* Problem requirements: Please give again, word for word, each line that falls between the line with "cf_SlackWebhookURL : set_to" and the end of the data, inclusive.

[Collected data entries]
(** [v] is what the environment sets [key] to. *)
Definition set_to {A} (parse : string -> option A) (g : string -> string) (key : string) (def v : A) : Prop :=
  setting parse key def g = Some v.

(** Every field is what its variable says. *)
Record configured (g : string -> string) (c : Config) : Prop := {
  cf_AdminToken : set_to Some g "ADMIN_TOKEN" ""%string (AdminToken c);
  cf_Port : set_to Some g "PORT" "8080"%string (Port c);
  cf_StatePath : set_to Some g "STATE_PATH" "./state.db"%string (StatePath c);
  cf_LogLevel : set_to (parse_one ["debug"; "info"; "warn"; "error"]%string) g "LOG_LEVEL" "info"%string (LogLevel c);
  cf_LogFormat : set_to (parse_one ["json"; "text"]%string) g "LOG_FORMAT" "json"%string (LogFormat c);
  cf_ArcadeBaseURL : set_to Some g "ARCADE_BASE_URL" DefaultArcadeBaseURL (ArcadeBaseURL c);
  cf_ArcadeCallbackToken : set_to Some g "ARCADE_CALLBACK_TOKEN" ""%string (ArcadeCallbackToken c);
  cf_WOCBaseURL : set_to Some g "WOC_BASE_URL" DefaultWOCBaseURL (WOCBaseURL c);
  cf_PrivateKey : set_to Some g "PRIVATE_KEY" ""%string (PrivateKey c);
  cf_InstanceID : set_to Some g "INSTANCE_ID" ""%string (InstanceID c);
  cf_Environment : set_to Some g "ENVIRONMENT" "production"%string (Environment c);
  cf_NumChains : set_to parse_int g "NUM_CHAINS" 10000 (NumChains c);
  cf_FanoutSize : set_to parse_int g "FANOUT_SIZE" 100 (FanoutSize c);
  cf_SustainFee : set_to parse_uint g "SUSTAIN_FEE" (if bool_decide (PrivateKey c = ""%string) then 7 else 20) (SustainFee c);
  cf_MaxTPS : set_to parse_int g "MAX_TPS" 10000 (MaxTPS c);
  cf_BroadcastConcurrency : set_to parse_int g "BROADCAST_CONCURRENCY" 64 (BroadcastConcurrency c);
  cf_BroadcastRetryMax : set_to parse_int g "BROADCAST_RETRY_MAX" 3 (BroadcastRetryMax c);
  cf_HTTPTimeout : set_to parse_duration g "HTTP_TIMEOUT" (30 * Backoff.Second) (HTTPTimeout c);
  cf_SSEReconnectMin : exists initial, set_to parse_duration g "SSE_RECONNECT_INITIAL" Backoff.Second initial /\
    set_to parse_duration g "SSE_RECONNECT_MIN" initial (SSEReconnectMin c);
  cf_SSEReconnectMax : set_to parse_duration g "SSE_RECONNECT_MAX" (30 * Backoff.Second) (SSEReconnectMax c);
  cf_SlackWebhookURL : set_to Some g "SLACK_WEBHOOK_URL" ""%string (SlackWebhookURL c);
  cf_SlackChannel : set_to Some g "SLACK_CHANNEL" "#alerts"%string (SlackChannel c);
}.

(** The complaint about a variable that is set to what cannot be parsed. *)
Definition complaint {A} (parse : string -> option A) (key must : string) (g : string -> string) : list err :=
  let v := trim (g key) in
  if bool_decide (v = ""%string) then [] else
  match parse v with Some _ => [] | None => [Wrap (String.append key must) ErrInvalidValue] end.

(** One complaint for every malformed variable, in the order of the fields. *)
Definition malformed (g : string -> string) : list err :=
  complaint (parse_one ["debug"; "info"; "warn"; "error"]%string) "LOG_LEVEL" " must be one of" g ++
  complaint (parse_one ["json"; "text"]%string) "LOG_FORMAT" " must be one of" g ++
  complaint parse_int "NUM_CHAINS" " must be a positive integer" g ++
  complaint parse_int "FANOUT_SIZE" " must be a positive integer" g ++
  complaint parse_uint "SUSTAIN_FEE" " must be a positive integer" g ++
  complaint parse_int "MAX_TPS" " must be a positive integer" g ++
  complaint parse_int "BROADCAST_CONCURRENCY" " must be a positive integer" g ++
  complaint parse_int "BROADCAST_RETRY_MAX" " must be a positive integer" g ++
  complaint parse_duration "HTTP_TIMEOUT" " must be a positive duration such as 30s" g ++
  complaint parse_duration "SSE_RECONNECT_INITIAL" " must be a positive duration such as 30s" g ++
  complaint parse_duration "SSE_RECONNECT_MIN" " must be a positive duration such as 30s" g ++
  complaint parse_duration "SSE_RECONNECT_MAX" " must be a positive duration such as 30s" g.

* Solution to the problem:
  cf_SlackWebhookURL : set_to Some g "SLACK_WEBHOOK_URL" ""%string (SlackWebhookURL c);
  cf_SlackChannel : set_to Some g "SLACK_CHANNEL" "#alerts"%string (SlackChannel c);
}.

(** The complaint about a variable that is set to what cannot be parsed. *)
Definition complaint {A} (parse : string -> option A) (key must : string) (g : string -> string) : list err :=
  let v := trim (g key) in
  if bool_decide (v = ""%string) then [] else
  match parse v with Some _ => [] | None => [Wrap (String.append key must) ErrInvalidValue] end.

(** One complaint for every malformed variable, in the order of the fields. *)
Definition malformed (g : string -> string) : list err :=
  complaint (parse_one ["debug"; "info"; "warn"; "error"]%string) "LOG_LEVEL" " must be one of" g ++
  complaint (parse_one ["json"; "text"]%string) "LOG_FORMAT" " must be one of" g ++
  complaint parse_int "NUM_CHAINS" " must be a positive integer" g ++
  complaint parse_int "FANOUT_SIZE" " must be a positive integer" g ++
  complaint parse_uint "SUSTAIN_FEE" " must be a positive integer" g ++
  complaint parse_int "MAX_TPS" " must be a positive integer" g ++
  complaint parse_int "BROADCAST_CONCURRENCY" " must be a positive integer" g ++
  complaint parse_int "BROADCAST_RETRY_MAX" " must be a positive integer" g ++
  complaint parse_duration "HTTP_TIMEOUT" " must be a positive duration such as 30s" g ++
  complaint parse_duration "SSE_RECONNECT_INITIAL" " must be a positive duration such as 30s" g ++
  complaint parse_duration "SSE_RECONNECT_MIN" " must be a positive duration such as 30s" g ++
  complaint parse_duration "SSE_RECONNECT_MAX" " must be a positive duration such as 30s" g.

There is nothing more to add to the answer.